DIRECTIONS FOR THIS TASK
Among the records below, find the line that has "(** * The descriptor"; from there, give the lines again exactly, and stop after the line that has "From stdpp Require Import list.".

========

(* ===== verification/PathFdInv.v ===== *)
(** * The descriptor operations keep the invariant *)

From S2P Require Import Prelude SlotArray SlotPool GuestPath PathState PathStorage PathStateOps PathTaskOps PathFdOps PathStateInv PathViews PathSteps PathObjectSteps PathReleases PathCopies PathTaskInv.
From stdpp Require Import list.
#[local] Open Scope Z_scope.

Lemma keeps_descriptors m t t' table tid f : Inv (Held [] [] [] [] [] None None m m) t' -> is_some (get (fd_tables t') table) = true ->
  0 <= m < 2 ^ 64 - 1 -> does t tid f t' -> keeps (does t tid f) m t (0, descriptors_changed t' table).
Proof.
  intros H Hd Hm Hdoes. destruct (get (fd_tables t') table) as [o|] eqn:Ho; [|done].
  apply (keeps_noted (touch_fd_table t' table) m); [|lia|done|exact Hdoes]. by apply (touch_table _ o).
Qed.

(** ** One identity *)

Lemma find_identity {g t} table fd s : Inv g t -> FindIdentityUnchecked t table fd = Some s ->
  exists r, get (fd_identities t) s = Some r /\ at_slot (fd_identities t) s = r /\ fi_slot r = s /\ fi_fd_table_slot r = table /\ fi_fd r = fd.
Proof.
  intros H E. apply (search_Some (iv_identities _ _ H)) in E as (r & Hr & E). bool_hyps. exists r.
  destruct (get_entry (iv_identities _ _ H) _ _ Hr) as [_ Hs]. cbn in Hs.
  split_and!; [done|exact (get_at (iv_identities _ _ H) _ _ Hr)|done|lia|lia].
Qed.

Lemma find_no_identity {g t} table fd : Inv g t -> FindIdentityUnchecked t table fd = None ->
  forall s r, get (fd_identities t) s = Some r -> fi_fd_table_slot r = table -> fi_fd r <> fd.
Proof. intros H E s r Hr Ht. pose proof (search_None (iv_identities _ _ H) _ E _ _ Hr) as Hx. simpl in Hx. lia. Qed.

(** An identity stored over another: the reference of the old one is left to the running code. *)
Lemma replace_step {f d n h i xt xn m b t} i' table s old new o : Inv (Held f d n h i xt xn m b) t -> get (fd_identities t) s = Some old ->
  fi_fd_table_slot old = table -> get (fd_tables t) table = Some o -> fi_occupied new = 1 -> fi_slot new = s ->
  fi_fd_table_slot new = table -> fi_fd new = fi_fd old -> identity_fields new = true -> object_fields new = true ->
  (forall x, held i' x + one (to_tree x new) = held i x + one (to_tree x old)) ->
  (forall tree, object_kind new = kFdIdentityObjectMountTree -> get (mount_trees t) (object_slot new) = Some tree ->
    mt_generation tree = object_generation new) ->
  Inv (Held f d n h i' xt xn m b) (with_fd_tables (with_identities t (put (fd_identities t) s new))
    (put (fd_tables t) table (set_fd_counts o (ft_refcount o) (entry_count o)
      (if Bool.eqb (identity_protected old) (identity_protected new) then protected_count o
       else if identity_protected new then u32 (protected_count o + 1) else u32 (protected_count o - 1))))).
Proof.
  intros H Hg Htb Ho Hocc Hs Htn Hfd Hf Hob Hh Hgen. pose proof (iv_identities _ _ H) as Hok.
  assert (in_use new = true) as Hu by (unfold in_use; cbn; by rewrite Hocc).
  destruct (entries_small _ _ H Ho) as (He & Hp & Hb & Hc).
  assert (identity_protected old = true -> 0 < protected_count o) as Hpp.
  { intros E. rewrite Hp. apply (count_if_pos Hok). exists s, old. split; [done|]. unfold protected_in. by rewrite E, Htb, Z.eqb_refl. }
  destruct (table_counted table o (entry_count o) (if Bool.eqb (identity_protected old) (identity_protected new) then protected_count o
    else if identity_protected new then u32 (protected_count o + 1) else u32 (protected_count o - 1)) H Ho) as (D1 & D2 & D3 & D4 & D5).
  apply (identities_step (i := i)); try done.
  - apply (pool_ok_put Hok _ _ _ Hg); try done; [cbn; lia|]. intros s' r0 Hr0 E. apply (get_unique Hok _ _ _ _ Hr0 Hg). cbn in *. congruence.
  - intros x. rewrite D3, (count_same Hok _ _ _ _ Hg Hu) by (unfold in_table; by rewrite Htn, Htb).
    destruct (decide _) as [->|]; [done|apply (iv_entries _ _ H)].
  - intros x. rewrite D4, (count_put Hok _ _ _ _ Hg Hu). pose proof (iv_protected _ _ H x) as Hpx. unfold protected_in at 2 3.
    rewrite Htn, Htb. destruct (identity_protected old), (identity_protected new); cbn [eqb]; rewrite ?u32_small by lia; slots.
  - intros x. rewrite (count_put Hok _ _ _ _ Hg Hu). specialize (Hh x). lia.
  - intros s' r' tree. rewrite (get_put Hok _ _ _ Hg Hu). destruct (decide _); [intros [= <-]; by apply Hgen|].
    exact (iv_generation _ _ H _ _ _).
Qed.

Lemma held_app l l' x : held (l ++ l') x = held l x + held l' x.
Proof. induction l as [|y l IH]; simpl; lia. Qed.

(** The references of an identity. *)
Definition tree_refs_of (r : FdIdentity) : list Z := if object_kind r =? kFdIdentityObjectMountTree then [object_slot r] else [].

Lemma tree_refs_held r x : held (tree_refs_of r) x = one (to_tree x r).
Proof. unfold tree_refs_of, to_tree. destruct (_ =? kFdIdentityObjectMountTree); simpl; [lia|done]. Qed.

========

ANSWER
(** * The descriptor operations keep the invariant *)

From S2P Require Import Prelude SlotArray SlotPool GuestPath PathState PathStorage PathStateOps PathTaskOps PathFdOps PathStateInv PathViews PathSteps PathObjectSteps PathReleases PathCopies PathTaskInv.
From stdpp Require Import list.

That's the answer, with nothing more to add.